Repeat the material exactly, every line of it.
** Input data follows **
(** What is left after a newline in a stream whose first chunk has it, or has not. *)
Lemma drain_chunks (chunks : list (list ascii)) :
  Forall (fun chunk => chunk <> []) chunks ->
  exists reads, drain_until_newline (chunks_of chunks) = (reads, Ok tt)
    /\ chunked reads (match newline_at (concat chunks) with Some p => drop (S p) (concat chunks) | None => [] end).
Proof.
  induction 1 as [|chunk chunks Hne Hall IH]; [by exists []; split; [|exists []]|].
  rewrite chunks_of_cons. cbn [drain_until_newline concat]. destruct chunk as [|a chunk]; [done|]. set (l := a :: chunk) in *. rewrite newline_at_app.
  destruct (newline_at l) as [p|] eqn:Hp.
  - eexists. split; [reflexivity|]. pose proof (newline_at_lt _ _ Hp). rewrite drop_app_le by lia. by apply unread_chunked.
  - destruct IH as (reads & Hd & Hc). exists reads. split; [exact Hd|]. destruct (newline_at (concat chunks)) as [p|]; cbn [fmap option_fmap option_map].
    + replace (S (length l + p)) with (length l + S p)%nat by lia. by rewrite drop_app_add.
    + exact Hc.
Qed.

Lemma read_line_chunks (max_frame_bytes : Z) (chunks : list (list ascii)) (output : list ascii) :
  Forall (fun chunk => chunk <> []) chunks -> newline_at output = None -> size_of output <= max_frame_bytes ->
  exists reads r, read_line_loop max_frame_bytes output (chunks_of chunks) = (reads, r)
    /\ r = (line_of max_frame_bytes (output ++ concat chunks)).2
    /\ chunked reads (line_of max_frame_bytes (output ++ concat chunks)).1.
Proof.
  intros Hall. revert output. induction Hall as [|chunk chunks Hne Hall IH]; intros output Hout Hmax.
  { cbn [concat]. rewrite app_nil_r. unfold line_of. rewrite Hout, (proj2 (Z.ltb_ge _ _)) by done. exists [], (Ok (match output with [] => None | _ => Some output end)).
    split; [by destruct output|]. split; [by destruct output|by exists []]. }
  rewrite chunks_of_cons. cbn [read_line_loop concat]. destruct chunk as [|a chunk]; [done|]. set (l := a :: chunk) in *. rewrite app_assoc. destruct (newline_at l) as [p|] eqn:Hp.
  - pose proof (newline_at_lt _ _ Hp) as Hlt. unfold line_of.
    rewrite newline_at_app, newline_at_app, Hout, Hp. cbn [fmap option_fmap option_map fst snd].
    eexists _, _. split; [reflexivity|]. split.
    + replace (Z.of_nat (length output + p)) with (size_of output + Z.of_nat p) by lia.
      by rewrite take_app_le, take_app_add by (rewrite length_app; lia).
    + replace (S (length output + p)) with (length output + S p)%nat by lia.
      rewrite <- app_assoc, drop_app_add, drop_app_le by lia. by apply unread_chunked.
  - destruct (Z.ltb_spec max_frame_bytes (size_of output + size_of l)) as [Hbig|Hsmall].
    + destruct (drain_chunks chunks Hall) as (reads & Hd & Hc). rewrite Hd. exists reads, (Err (SignalFrameTooLarge max_frame_bytes)).
      split; [reflexivity|]. unfold line_of. rewrite newline_at_app, newline_at_app, Hout, Hp. cbn [fmap option_fmap option_map].
      destruct (newline_at (concat chunks)) as [p|]; cbn [fmap option_fmap option_map fst snd].
      * rewrite (proj2 (Z.ltb_lt _ _)) by (rewrite length_app; lia). split; [done|].
        replace (S (length (output ++ l) + p)) with (length (output ++ l) + S p)%nat by lia. by rewrite drop_app_add.
      * rewrite (proj2 (Z.ltb_lt _ _)) by (rewrite !length_app; lia). done.
    + apply IH; [by rewrite newline_at_app, Hout, Hp|rewrite length_app; lia].
Qed.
** End of Input data **
→ **Written solution**
(** What is left after a newline in a stream whose first chunk has it, or has not. *)
Lemma drain_chunks (chunks : list (list ascii)) :
  Forall (fun chunk => chunk <> []) chunks ->
  exists reads, drain_until_newline (chunks_of chunks) = (reads, Ok tt)
    /\ chunked reads (match newline_at (concat chunks) with Some p => drop (S p) (concat chunks) | None => [] end).
Proof.
  induction 1 as [|chunk chunks Hne Hall IH]; [by exists []; split; [|exists []]|].
  rewrite chunks_of_cons. cbn [drain_until_newline concat]. destruct chunk as [|a chunk]; [done|]. set (l := a :: chunk) in *. rewrite newline_at_app.
  destruct (newline_at l) as [p|] eqn:Hp.
  - eexists. split; [reflexivity|]. pose proof (newline_at_lt _ _ Hp). rewrite drop_app_le by lia. by apply unread_chunked.
  - destruct IH as (reads & Hd & Hc). exists reads. split; [exact Hd|]. destruct (newline_at (concat chunks)) as [p|]; cbn [fmap option_fmap option_map].
    + replace (S (length l + p)) with (length l + S p)%nat by lia. by rewrite drop_app_add.
    + exact Hc.
Qed.

Lemma read_line_chunks (max_frame_bytes : Z) (chunks : list (list ascii)) (output : list ascii) :
  Forall (fun chunk => chunk <> []) chunks -> newline_at output = None -> size_of output <= max_frame_bytes ->
  exists reads r, read_line_loop max_frame_bytes output (chunks_of chunks) = (reads, r)
    /\ r = (line_of max_frame_bytes (output ++ concat chunks)).2
    /\ chunked reads (line_of max_frame_bytes (output ++ concat chunks)).1.
Proof.
  intros Hall. revert output. induction Hall as [|chunk chunks Hne Hall IH]; intros output Hout Hmax.
  { cbn [concat]. rewrite app_nil_r. unfold line_of. rewrite Hout, (proj2 (Z.ltb_ge _ _)) by done. exists [], (Ok (match output with [] => None | _ => Some output end)).
    split; [by destruct output|]. split; [by destruct output|by exists []]. }
  rewrite chunks_of_cons. cbn [read_line_loop concat]. destruct chunk as [|a chunk]; [done|]. set (l := a :: chunk) in *. rewrite app_assoc. destruct (newline_at l) as [p|] eqn:Hp.
  - pose proof (newline_at_lt _ _ Hp) as Hlt. unfold line_of.
    rewrite newline_at_app, newline_at_app, Hout, Hp. cbn [fmap option_fmap option_map fst snd].
    eexists _, _. split; [reflexivity|]. split.
    + replace (Z.of_nat (length output + p)) with (size_of output + Z.of_nat p) by lia.
      by rewrite take_app_le, take_app_add by (rewrite length_app; lia).
    + replace (S (length output + p)) with (length output + S p)%nat by lia.
      rewrite <- app_assoc, drop_app_add, drop_app_le by lia. by apply unread_chunked.
  - destruct (Z.ltb_spec max_frame_bytes (size_of output + size_of l)) as [Hbig|Hsmall].
    + destruct (drain_chunks chunks Hall) as (reads & Hd & Hc). rewrite Hd. exists reads, (Err (SignalFrameTooLarge max_frame_bytes)).
      split; [reflexivity|]. unfold line_of. rewrite newline_at_app, newline_at_app, Hout, Hp. cbn [fmap option_fmap option_map].
      destruct (newline_at (concat chunks)) as [p|]; cbn [fmap option_fmap option_map fst snd].
      * rewrite (proj2 (Z.ltb_lt _ _)) by (rewrite length_app; lia). split; [done|].
        replace (S (length (output ++ l) + p)) with (length (output ++ l) + S p)%nat by lia. by rewrite drop_app_add.
      * rewrite (proj2 (Z.ltb_lt _ _)) by (rewrite !length_app; lia). done.
    + apply IH; [by rewrite newline_at_app, Hout, Hp|rewrite length_app; lia].
Qed.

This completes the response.